I don't think this is about sisterhood either, but I do think it's about humanity and treating others as we would like to be treated. Just because you made that woman no promises, it doesn't mean that you were absolved of your responsibility to behave with integrity to another human being. Causing harm to a stranger is still wrong.
I also think you are demonising this man's wife and seem indignant that she was angry towards you. using your analogy, perhaps you need to imagine walking in her shoes to have full empathy with her position. She might have all sorts of flaws in her personality and character and it certainly doesn't follow that all betrayed wives are "angels" no more than any of us are, but she was a human being who was hurting terribly and whatever her faults, didn't deserve to be deceived.
Her H does sound like a weak man, especially if he was hiding beneath her skirts and alleging that she was making "threats". What you were also told about their marriage, by him and the people who really aren't friends at all, might be very different to the reality.
No-one really knows what goes on in a relationship and how people present their marriages to their affair partners is frequently jaundiced and contaminated by another agenda. You say he was weak and he was evidently supremely selfish - who knows what she had been putting up with for years? Infidelity never happens in a vacuum, that's for sure. His weak character and selfishness would have manifested in their relationship repeatedly, before his affair.
However, as I always say. Good people have affairs and good people do bad things, for a time. If it is isolated to a single bad period or relationship, it doesn't have to define a person. If it becomes a pattern however, it might.

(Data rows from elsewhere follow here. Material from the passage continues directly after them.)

(* ===== verification/Logging.v ===== *)
(** * Logging and disassembly: [elkvm-log.h], the log functions of [syscall.h] and
    [src/syscall.cc], [src/udis86.cc]

    A record of the log is what one [DBG()] statement streams into a fresh
    stream.  The disassembler is an interface: a decoder over an input buffer
    that answers how many bytes it took, zero at the end of the buffer. *)

From stdpp Require Import strings.
From Stdlib Require Import Ascii.
From S2P Require Import Prelude Text Memory PageMath HostOS Tlb Pager Region RegionManager Registers Mappings Heap Vcpu Print Descriptors Vm Handlers Syscall SyscallStubs Hypercall.
Local Open Scope Z_scope.

(** ** Records *)

(** An escape sequence that sets a colour. *)
Definition escape (code : string) : string := String (ascii_of_nat 27) code.

Definition LOG_RED : string := escape "[31;1m".
Definition LOG_GREEN : string := escape "[32m".
Definition LOG_YELLOW : string := escape "[33m".
Definition LOG_BLUE : string := escape "[34;1m".
Definition LOG_MAGENTA : string := escape "[35;1m".
Definition LOG_CYAN : string := escape "[36m".
Definition LOG_RESET : string := escape "[0m".

Definition LOG_GUEST_HOST (guest host : Z) : list item := [Ptr guest; Str " ("; Ptr host; Str ")"].
Definition LOG_DEC_HEX (val : Z) : list item := [Dec; Num val; Str " ("; Hex; Str "0x"; Num val; Str ")"].

(** The start of every record, with the name of the function. *)
Definition MY_LOG_PREFIX (func : string) : list item :=
  [Str LOG_YELLOW; Str "("; Setw 24; Str func; Str ") "; Str LOG_RESET].
Definition DBG (func : string) : list item := MY_LOG_PREFIX func.
Definition INFO (func : string) : list item := MY_LOG_PREFIX func.
Definition ERROR (func : string) : list item := MY_LOG_PREFIX func ++ [Str LOG_RED].

Definition record_text (r : list item) : list Z := out (put_items r ostream_init).

(** A signed number. *)
Definition Int (n : Z) : list item := if n <? 0 then [Chr (chr "-"); Num (- n)] else [Num n].

(** ** Results of system calls *)

Definition errno_record (errno : Z) (msg : string) : list item :=
  DBG "dbg_log_result" ++ [Chr tab; Str "errno: "; Dec; Num errno; Str " msg: "; Str msg].

(** [dbg_log_result<int>]. *)
Definition dbg_log_result_int (errno : Z) (strerror : Z -> string) (res : Z) : list (list item) :=
  [DBG "dbg_log_result" ++ [Chr tab; Str "result: "; Dec] ++ Int res] ++
  (if res <? 0 then [errno_record errno (strerror errno)] else []).

(** [dbg_log_result<char *>]: the string is streamed before the pointer is
    compared with null; streaming a null pointer is a fault. *)
Definition dbg_log_result_str (errno : Z) (strerror : Z -> string) (r : option string) : res (list (list item)) :=
  match r with
  | None => Fail NullDeref
  | Some t => Ok [DBG "dbg_log_result" ++ [Chr tab; Str "result: "; Str t]]
  end.

(** [dbg_log_result] of any other, unsigned, type. *)
Definition dbg_log_result (res : Z) : list (list item) :=
  [DBG "dbg_log_result" ++ [Chr tab; Str "result: "; Num res]].

Definition dbg_log_read (debug : bool) (fd buf_p buf parcount count result : Z) : list (list item) :=
  if debug then
    [DBG "dbg_log_read" ++ [Str "READ from fd: "] ++ Int fd ++ [Str " with size "] ++ LOG_DEC_HEX parcount ++
     [Str " of "] ++ LOG_DEC_HEX count ++ [Str " buf @ "] ++ LOG_GUEST_HOST buf_p buf] ++
    dbg_log_result result
  else [].

(** ** The arguments of [mmap] *)

Definition PROT_NONE : Z := 0x0.
Definition MAP_SHARED : Z := 0x01.
Definition MAP_PRIVATE : Z := 0x02.
Definition MAP_32BIT : Z := 0x40.
Definition MAP_GROWSDOWN : Z := 0x100.
Definition MAP_DENYWRITE : Z := 0x800.
Definition MAP_LOCKED : Z := 0x2000.
Definition MAP_NORESERVE : Z := 0x4000.
Definition MAP_POPULATE : Z := 0x8000.
Definition MAP_NONBLOCK : Z := 0x10000.
Definition MAP_STACK : Z := 0x20000.

(** The names of the bits that are set. *)
Definition named (x : Z) (names : list (Z * string)) : list item :=
  map (fun '(bit, t) => if ctrue (Z.land x bit) then Str t else Str "") names.

Definition log_mmap_args (addr length prot flags fd off : Z) : list (list item) :=
  let cyan l := DBG "log_mmap_args" ++ [Str LOG_CYAN] ++ l ++ [Str LOG_RESET] in
  [cyan [Str "address "; Hex; Num addr; Str " length "; Num length];
   cyan ([Str "protection: ("; Hex; Num prot; Str ") "] ++
         named prot [(PROT_NONE, "PROT_NONE "); (PROT_WRITE, "PROT_WRITE "); (PROT_READ, "PROT_READ ");
                     (PROT_EXEC, "PROT_EXEC ")]);
   cyan ([Str "flags: ("; Hex; Num flags; Str ") "] ++
         named flags [(MAP_SHARED, "MAP_SHARED "); (MAP_PRIVATE, "MAP_PRIVATE "); (MAP_ANONYMOUS, "MAP_ANONYMOUS ");
                      (MAP_32BIT, "MAP_32BIT "); (MAP_DENYWRITE, "MAP_DENYWRITE "); (MAP_FIXED, "MAP_FIXED ");
                      (MAP_GROWSDOWN, "MAP_GROWSDOWN "); (MAP_LOCKED, "MAP_LOCKED "); (MAP_NONBLOCK, "MAP_NONBLOCK ");
                      (MAP_NORESERVE, "MAP_NORESERVE "); (MAP_POPULATE, "MAP_POPULATE "); (MAP_STACK, "MAP_STACK ")]);
   cyan [Str "fd "; Num fd; Str " offset "; Num off]].

(** ** Time stamps *)

(** [rdtsc]: two halves in two registers. *)
Definition rdtsc (lo hi : Z) : Z := Z.lor lo (u64 (Z.shiftl hi 32)).

(** [TSC_SAMPLE_DATA]: the statics of a place that is measured. *)
Record tsc := mkTsc { _tsc : list Z; _tsc_idx : Z; _tsc_counter : Z }.
Definition TSC_SAMPLE_DATA (sample_size : nat) : tsc := mkTsc (replicate sample_size 0) 0 0.

(** [TSC_END] after [TSC_START]: the sample is stored; a full array is averaged
    in a record and reused. *)
Definition TSC_END (func : string) (t1 t2 : Z) : M tsc (option (list item)) :=
  let! s := get in
  let count := Z.of_nat (length (_tsc s)) in
  let! _old := at_z (_tsc s) (_tsc_idx s) in
  let l := <[Z.to_nat (_tsc_idx s) := u64 (t2 - t1)]> (_tsc s) in
  let idx := s32 (_tsc_idx s + 1) in
  if idx =? count then
    let counter := s32 (_tsc_counter s + 1) in
    let sum := fold_left (fun a x => u64 (a + x)) l 0 in
    do! put (mkTsc l 0 counter) in
    ret (Some (INFO func ++ [Str "["] ++ Int counter ++ [Str "] "] ++ Int count ++
               [Str " timestamps: "; Dec; Num (sum / count); Str " cycles per call."]))
  else
    do! put (mkTsc l idx (_tsc_counter s)) in
    ret None.

(** ** The disassembler *)

Inductive ud_syntax := UD_SYN_INTEL | UD_SYN_ATT.

(** What [udis86.h] offers over a state: [ud_disassemble] answers the number of
    bytes of the next instruction, 0 at the end of the input. *)
Class Disassembler (U : Type) := {
  ud_init : U;
  ud_set_mode : U -> Z -> U;
  ud_set_syntax : U -> ud_syntax -> U;
  ud_set_input_buffer : U -> mem -> Z -> nat -> U;
  ud_disassemble : U -> Z * U;
  ud_insn_asm : U -> string;
}.

(** Documented behaviour: the buffer that is set is the input, and the answer of
    [ud_disassemble] is the number of bytes it has taken from the input. *)
Class DisassemblerLaws (U : Type) `{Disassembler U} := {
  ud_left : U -> Z;
  ud_left_range u : 0 <= ud_left u;
  ud_left_input u m p n : ud_left (ud_set_input_buffer u m p n) = Z.of_nat n;
  ud_left_step u : 0 <= (ud_disassemble u).1 /\ ud_left (ud_disassemble u).2 = ud_left u - (ud_disassemble u).1;
}.

Section UDis.
Context {U : Type} `{Disassembler U}.

Definition bits : Z := 64.
Definition disassembly_size : nat := 40.

(** The constructor of [class UDis] and its operations, with [HAVE_LIBUDIS86]. *)
Definition UDis_new (m : mem) (ptr : Z) : U :=
  let u := ud_set_syntax (ud_set_mode ud_init bits) UD_SYN_INTEL in
  ud_set_input_buffer u m ptr disassembly_size.
Definition disassemble : M U Z :=
  let! u := get in
  let '(n, u') := ud_disassemble u in
  do! put u' in
  ret n.
Definition next_insn : M U string := gets ud_insn_asm.

(** One round of the loop of [print_code]. *)
Definition code_step (acc : list item) : M U (list item + list item) :=
  let! n := disassemble in
  if ctrue n then let! t := next_insn in ret (inl (acc ++ [Str " "; Str t; Endl]))
  else ret (inr acc).

Definition code_lines : M U (list item) := while_ code_step [].
End UDis.

Section PrintCode.
Context {os T : Type} `{HostOS os} `{FileOS os} `{KvmOS os} `{MonitorOS os} `{TranslationCache T}.
Context {U : Type} `{Disassembler U}.
Variable have_udis86 : bool.

(** [print_code]: what it hands to the stream. *)
Definition print_code_text (addr : Z) : M (vm os T) (list item) :=
  if have_udis86 then
    let! host_p := host_p_ addr in
    do! assert_ (negb (host_p =? 0)) in
    let! m := memory in
    match code_lines (U := U) (UDis_new m host_p) with
    | Ok (lines, _) =>
        ret ([Chr newline; Str " Code (from 0x"; Hex; Num addr; Str "):"; Chr newline;
              Str " ------------------------------"; Chr newline] ++ lines ++ [Endl])
    | Fail e => fail e
    end
  else ret [Str "Printing code needs libudis86"; Chr newline; Chr newline].

(** The overload for a CPU prints from its instruction pointer. *)
Definition print_code_cpu : M (vm os T) (list item) :=
  let! ip := on_cpu 0 (get_reg rip) in
  print_code_text ip.
End PrintCode.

I have a friend who was once in your situation and what helped her was to take responsibility for her own behaviour and to see how her own actions had contributed to so much pain. She had been saying some of the same things as you; claiming no responsibility as the single woman, criticising the wife and being rather self-indulgent about the man's weakness (it was also just about the worst thing she ever used to say about him, so I had a wry smile when I saw your post
).
Once she'd started to see his behaviour more clearly and could more accurately identify that actually, he was selfish and manipulative, she was able to humanise his wife more. Once she'd done that and was able to take responsibility for her own part in this, she was able to detach and walk away, resolving never to get involved in a relationship like this again.